Eva Longoria; and Barry Sonnenfeld.
PLUS: new NYPD surveillance cameras; True Tales of New York City Accountants; Great Moments in Presidential Speeches; Harold Larkin's Ice Breakers; a top ten list; and fun with sirens.

The NYPD began deploying the first of 500 security cameras throughout the city. One of the cameras already recorded a crime in progress. We take a look at this incredible footage. From the camera at Sector 7 we hear common street noise over a black screen. We then hear a car crash, screaming, shooting, and mayhem. A great disturbance can be heard, but still we see nothing but a black screen. Back to Dave, who is a bit confused. Dave looks to his right, then to his left, looking for an explanation. He says, "What? Oh . . . . they didn't take off the lens cap."
That was a fine bit of acting on Dave's part.

TRUE TALES OF NEW YORK CITY ACCOUNTANTS: We see an accountant hard at work at his desk pounding away at his calculator. He narrates. Accountant: "I'd been working nonstop for almost 24 hours. You'd think I'd be exhausted, but I was in the zone . . . the calculator could barely keep up with me. And that's when it happened."
(calculator begins to smoke)
"I knew I had only seconds to act."
(accountant picks up the smoking calculator and throws it to the corner of the office. He ducks under his desk for safety. The calculator explodes.)
"Ever since then, I live life to the fullest."
The Accountant: Philip DeFalco of DeFalco and Company, Hoboken, New Jersey.

Ahhhh, almost forgot. Behind Dave is his hand crank emergency siren he received for his birthday. Dave gives is a spin and we hear a low moan.
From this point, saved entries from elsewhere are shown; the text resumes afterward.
(** [WithEmptyStopSettlementFence], once the file lock is held. *)
Definition WithEmptyStopSettlementFence (path : string) (i : io) (disk : option SupervisorStateFile)
    (critical : res unit) : res unit :=
  if is_blank path then Err (errors_New "empty supervisor state path")
  else
    match ReadSupervisorState i disk with
    | Err e => Err (wrapf "read supervisor state under stop-settlement fence" e)
    | Ok file =>
        if negb (sf_Version file =? 1) then Err (errors_New "unsupported supervisor state version")
        else
          let? _u := validateEmptyStopSettlementFence file (sf_StopSettlements file) in
          critical
    end.
End Fence.

(** ** A concrete digest

    An injective rendering, to show that the laws can hold; the production
    digest is SHA-256, for which they are the usual idealisation.  Strings
    are written character by character behind a marker, so that a list of
    strings can be read back. *)
Fixpoint quote (s rest : string) : string :=
  match s with
  | EmptyString => String "0" rest
  | String c s' => String "1" (String c (quote s' rest))
  end.
Fixpoint quote_all (l : list string) : string :=
  match l with [] => EmptyString | s :: l => quote s (quote_all l) end.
Dave explains we have it set on low moan.

GREAT MOMENTS IN PRESIDENTIAL SPEECHES
FDR: "The only thing we have to fear is fear itself."
LBJ: "I shall not seek, nor will I accept the nomination of my party for another term."
BUSH: "Are you having burritos for lunch?"

More siren fun. And Paul has one, too!

HAROLD LARKIN'S ICE BREAKERS: We tried a little something new a few days ago. We sent our head carpenter Harold Larkin out to the streets of New York City to meet some people. As we all know, it's not easy meeting new people. What you need is some sure-fire ice breakers. Harold tries some out in New York City. Some worked; some didn't. He was pretty successful when using a free burrito.

More siren fun:
"A lot of shows will waste time and not let you know . . . we are wasting time and we are blatant about it."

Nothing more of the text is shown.